No entanto, a partir das observações clínicas, Freud identifica que na origem dos sintomas histéricos está um conflito psíquico. O método catártico, a partir da hipnose, não lidava com o conflito em si, mas sim buscava uma rememoração. Sobre o abandono da hipnose e a adoção da livre associação, Freud aponta que “o ganho inestimável era obtermos compreensão de um jogo de forças que no estado hipnótico se ocultava ao observador” (FREUD, 1924). Para onde se desloca o foco do tratamento, neste cenário? Na análise das forças em oposição que constituem o conflito psíquico, fator etiológico das neuroses. Essa atualização sobre o objeto do tratamento leva Freud a conceituar, na fase mais madura de sua teoria, o que seria a cura na psicanálise:

“Pode-se dizer que o objetivo do tratamento é, pela eliminação das resistências e averiguação das repressões do doente, produzir a mais ampla harmonização e fortalecimento do seu Eu, poupar-lhe o dispêndio psíquico em conflitos internos e dele obter o melhor que permitam suas disposições e capacidades, tornando-o, na medida do possível, capaz de trabalhar e de fruir. A remoção dos sintomas não é buscada como objetivo especial, mas resulta quase como um ganho secundário no correto exercício da análise.” (FREUD, 1926)

 

OUTRAS PROPOSTAS DE CURA PARA OUTROS AUTORES

Por meio da leitura de diferentes autores que buscam elucidar o assunto. Observa-se que variações do conceito de cura derivam da própria noção dos diferentes matizes de sofrimentos apresentadas à condição humana em épocas diversas. Ou seja, se nos primórdios da psicanálise Freud dá os passos iniciais pesquisado os casos de histeria, e fundamentando a etiologia das neuroses nos distúrbios sexuais vividos na infância, com o passar do tempo há o surgimento de outros transtornos como:

“[…] neuroses de caráter dos anos 1940 às personalidades narcísicas do pós-guerra, dos quadros ‘borderline’ da década de 1980 às depressões, aos pânicos e anorexias dos anos 2000, há uma variação das modalidades preferenciais de sofrimento”. (DUNKER, 2015 p. 32)

Jacques Lacan, em relação dialética com a teoria freudiana, indica que “o que está em questão na análise nada mais é que a emergência da manifestação do desejo do sujeito” (LACAN, 2010, p.247). Bruce Fink, ao comentar essa passagem, adiciona que o término exitoso da análise qualifica tal desejo, como “um desejo que não se deixa desanimar pelos obstáculos nem dominar pelo Outro, um desejo antes inconsciente que já não se submete à inibição” (FINK, 2018, p.228).
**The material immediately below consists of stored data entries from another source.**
(** A loop that rewrites one point per round rewrites the range. *)
Lemma for_loop_pointwise (F : Point -> Point) (body : Z -> unit -> M H unit) :
  (forall i w p, index (pts w) i = Some p ->
     body i tt w = Ret tt (set_pts (<[Z.to_nat i := F p]> (pts w)) w)) ->
  forall (n : nat) i w, 0 <= i -> i + Z.of_nat n <= plen w ->
  for_loop n i tt body w =
  Ret tt (set_pts (mapRange F i (i + Z.of_nat n) (pts w)) w).
Proof.
  intros Hbody. induction n as [|n IH]; intros i w Hi Hn.
  - cbn [for_loop ret]. rewrite mapRange_empty by lia. rewrite set_pts_id.
    reflexivity.
  - rewrite for_loop_S.
    destruct (index_is_Some (pts w) i) as [p Hp]; [rewrite <- plen_pts; lia|].
    rewrite (Hbody i w p Hp).
    rewrite IH by (rewrite ?plen_set_pts, ?length_insert, <- ?plen_pts; lia).
    rewrite pts_set_pts, set_pts_twice. rewrite mapRange_cons by exact Hp.
    do 3 f_equal; lia.
Qed.

Lemma for_range_pointwise (F : Point -> Point) (body : Z -> unit -> M H unit) :
  (forall i w p, index (pts w) i = Some p ->
     body i tt w = Ret tt (set_pts (<[Z.to_nat i := F p]> (pts w)) w)) ->
  forall lo hi w, 0 <= lo -> hi <= plen w ->
  for_range lo hi tt body w = Ret tt (set_pts (mapRange F lo hi (pts w)) w).
Proof.
  intros Hbody lo hi w Hlo Hhi. unfold for_range.
  destruct (Z_le_gt_dec lo hi) as [Hle|Hgt].
  - rewrite (for_loop_pointwise F body Hbody) by lia.
    do 3 f_equal; lia.
  - replace (Z.to_nat (hi - lo)) with 0%nat by lia. cbn [for_loop ret].
    rewrite mapRange_empty by lia. rewrite set_pts_id. reflexivity.
Qed.
(** * Seelie: a shallow embedding of [seelie.py]

    The development follows the layout of the script: Python-level helpers
    (printing, sets, dictionaries, [os.path]), the entity classes
    ([SeeliePath], [SeelieRef], [SeelieProject]), the two synchronizers
    ([GitSync], [RSync]) and the traversal engine ([Seelie.apply] with its
    nested helper [apply_project]).  The operating system (file system,
    child processes, clock) is an oracle record [OS] over an abstract world
    state; every theorem holds for every such oracle. *)

From Stdlib Require Import List String Ascii Bool Arith ZArith Lia.
From Stdlib Require Import Sorting.Sorted Sorting.Permutation Sorting.Mergesort Orders.
Import ListNotations.

Open Scope string_scope.
Open Scope list_scope.

Set Implicit Arguments.

(* ================================================================= *)
(** ** Python-level helpers *)

(** [str.lower()] on the ASCII range.  The script compares lowered tags and
    attribute values with ASCII literals without the letter k, for which
    byte-wise ASCII lowering decides the same equalities.  The colour names
    of [color_print] include [black]: there the model is [str.lower] for
    names of the ASCII range only (the Kelvin sign lowers to k). *)
Definition lower_ascii (c : ascii) : ascii :=
  let n := nat_of_ascii c in
  if ((65 <=? n) && (n <=? 90))%nat then ascii_of_nat (n + 32) else c.

Fixpoint lower (s : string) : string :=
  match s with
  | EmptyString => EmptyString
  | String c s' => String (lower_ascii c) (lower s')
  end.

Definition cat (a b : string) : string := String.append a b.

Definition tab : string := String (ascii_of_nat 9) EmptyString.
Definition esc : string := String (ascii_of_nat 27) EmptyString.

(** ['%d' % n] for a natural number. *)
Fixpoint digits_aux (fuel n : nat) (acc : string) : string :=
  match fuel with
  | 0 => acc
  | S fuel' =>
      let d := ascii_of_nat (48 + n mod 10) in
      let acc' := String d acc in
      if (n / 10 =? 0)%nat then acc' else digits_aux fuel' (n / 10) acc'
  end.

Definition str_of_nat (n : nat) : string := digits_aux (S n) n EmptyString.

(** [str(x)] for a value that is a string or [None]. *)
Definition str_of_opt (o : option string) : string :=
  match o with Some s => s | None => "None" end.

(** [x or default] for a value that is a string or [None]: the empty string
    is falsy as well. *)
Definition str_or (o : option string) (d : string) : string :=
  match o with
  | Some s => if String.eqb s "" then d else s
  | None => d
  end.

Definition opt_str_eqb (a b : option string) : bool :=
  match a, b with
  | Some x, Some y => String.eqb x y
  | None, None => true
  | _, _ => false
  end.

(** Exceptions the script can raise or let through. *)
Inductive exn : Type :=
  | TypeError | ValueError | KeyError | IndexError
  | NotImplementedError
  | OSError (msg : string).

(* ================================================================= *)
(** ** The entity classes *)

Record SeeliePath : Type := mkPath {
  path : string;
  tool : option string;
  origin : option string
}.

Record SeelieRef : Type := mkRef { ref_name : option string }.

Inductive item : Type :=
  | IPath (p : SeeliePath)
  | IRef (r : SeelieRef).

Record SeelieProject : Type := mkProject {
  name : option string;
  items : list item;
  auto : bool
}.

Definition SeeliePath_eqb (p q : SeeliePath) : bool :=
  String.eqb (path p) (path q)
  && opt_str_eqb (tool p) (tool q)
  && opt_str_eqb (origin p) (origin q).

(** Python values that meet in [==] and [in] tests of the script.  None of the
    classes defines [__eq__] or [__hash__]: a string never equals an object,
    and two objects are equal when they are the same object.  Objects carry no
    address here, so sameness of two [SeeliePath] objects is read as equality
    of their fields; [error_paths_add_fresh] below shows the engine never adds
    a path object whose fields are already in the set, so the reading is not
    observable. *)
Inductive pyval : Type :=
  | VNone
  | VStr (s : string)
  | VPath (p : SeeliePath)
  | VProject (p : SeelieProject).

Definition py_eqb (a b : pyval) : bool :=
  match a, b with
  | VNone, VNone => true
  | VStr x, VStr y => String.eqb x y
  | VPath p, VPath q => SeeliePath_eqb p q
  | _, _ => false
  end.

(** [x in container] for a list or a set. *)
Definition py_in (x : pyval) (l : list pyval) : bool := existsb (py_eqb x) l.

Definition VOpt (o : option string) : pyval :=
  match o with Some s => VStr s | None => VNone end.

(** [set.add]: sets are kept as duplicate-free lists in insertion order; the
    script reads them through [in], truthiness and [sorted] only. *)
Definition set_add {A} (inj : A -> pyval) (x : A) (s : list A) : list A :=
  if py_in (inj x) (map inj s) then s else s ++ [x].

(** [s |= set(l)] *)
Definition set_union {A} (inj : A -> pyval) (s l : list A) : list A :=
  fold_left (fun acc x => set_add inj x acc) l s.

(* ----------------------------------------------------------------- *)
(** *** Dictionaries with string-or-None keys *)

Definition dict (V : Type) : Type := list (option string * V).

Fixpoint dict_get {V} (k : option string) (d : dict V) : option V :=
  match d with
  | [] => None
  | (k', v) :: d' => if opt_str_eqb k k' then Some v else dict_get k d'
  end.

(** [d[k] = v] *)
Fixpoint dict_set {V} (k : option string) (v : V) (d : dict V) : dict V :=
  match d with
  | [] => [(k, v)]
  | (k', v') :: d' =>
      if opt_str_eqb k k' then (k', v) :: d' else (k', v') :: dict_set k v d'
  end.

(** [d.pop(k)] when the key is present *)
Fixpoint dict_pop {V} (k : option string) (d : dict V) : dict V :=
  match d with
  | [] => []
  | (k', v') :: d' =>
      if opt_str_eqb k k' then d' else (k', v') :: dict_pop k d'
  end.

(** [k in d] *)
Definition dict_mem {V} (k : option string) (d : dict V) : bool :=
  match dict_get k d with Some _ => true | None => false end.

(** [dict(pairs)] *)
Definition dict_of {V} (pairs : list (option string * V)) : dict V :=
  fold_left (fun d kv => dict_set (fst kv) (snd kv) d) pairs [].

(** [attrib.get(key, default)] on the attributes of an XML element. *)
Fixpoint attrib_get (key : string) (a : list (string * string)) : option string :=
  match a with
  | [] => None
  | (k, v) :: a' => if String.eqb key k then Some v else attrib_get key a'
  end.

(* ----------------------------------------------------------------- *)
(** *** [sorted] on strings *)

Module StringLe <: TotalLeBool.
Definition t := string.
Definition leb := String.leb.
Lemma leb_total : forall a1 a2, leb a1 a2 = true \/ leb a2 a1 = true.
Proof. exact String.leb_total. Qed.
End StringLe.

Module StringSort := Sort StringLe.

Definition sorted_str (l : list string) : list string := StringSort.sort l.

Fixpoint all_some (l : list (option string)) : option (list string) :=
  match l with
  | [] => Some []
  | Some s :: l' =>
      match all_some l' with Some r => Some (s :: r) | None => None end
  | None :: _ => None
  end.

(** [sorted(s)] for a set of names that may hold [None]: comparing [None]
    with a string is a [TypeError]; a lone element is never compared. *)
Definition sorted_names (l : list (option string))
  : list (option string) + exn :=
  match all_some l with
  | Some ss => inl (map Some (sorted_str ss))
  | None =>
      match l with
      | [None] => inl [None]
      | _ => inr TypeError
      end
  end.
A dificuldade em conceituar objetivamente o conceito de cura, correndo o perigo de enclausurar uma utopia que não reflita a clínica psicanalítica, é observável não só nas mudanças teóricas pelas quais Freud passou, mas também nas mudanças que Lacan propõe em relação a Freud e em relação a suas próprias formulações.

Fink, utilizando contribuições de Jacques Alain-Miller, comenta que Lacan percebeu que o desejo, inclusive, é dado pelo outro. O que haveria de mais fundamental no sujeito seria, portanto, a própria satisfação pulsional. Assim a clínica se orienta não ao imperativo do desejo, mas à transformação das fantasias neuróticas que sustentam seu desejo, dado que tais fantasias impedem a busca da satisfação (FINK, 2018, p.231)

 

DESAFIOS CONTEMPORÂNEOS E PROPOSTA TERAPÊUTICA

As doenças modernas devem ser compreendidas na condição da complexa relação entre o sujeito e o mundo, refletindo o mal-estar na cultura. Esse cenário está levando muitos indivíduos a sentimentos de desamparo, cansaço, vazio e insuficiência (Ehrenberg, 1998). Para entender melhor o cenário atual, é necessário fazer uma breve incursão pelos estudos de autores das ciências sociais. O sociólogo Lipovetsky (1983) argumenta que na clínica psicanalítica, muitos autores também observam um aumento nos casos que envolvem a perda de criatividade e o uso de defesas primitivas (Roudinesco, 1999; Garcia, 2005; Maciel, 2003).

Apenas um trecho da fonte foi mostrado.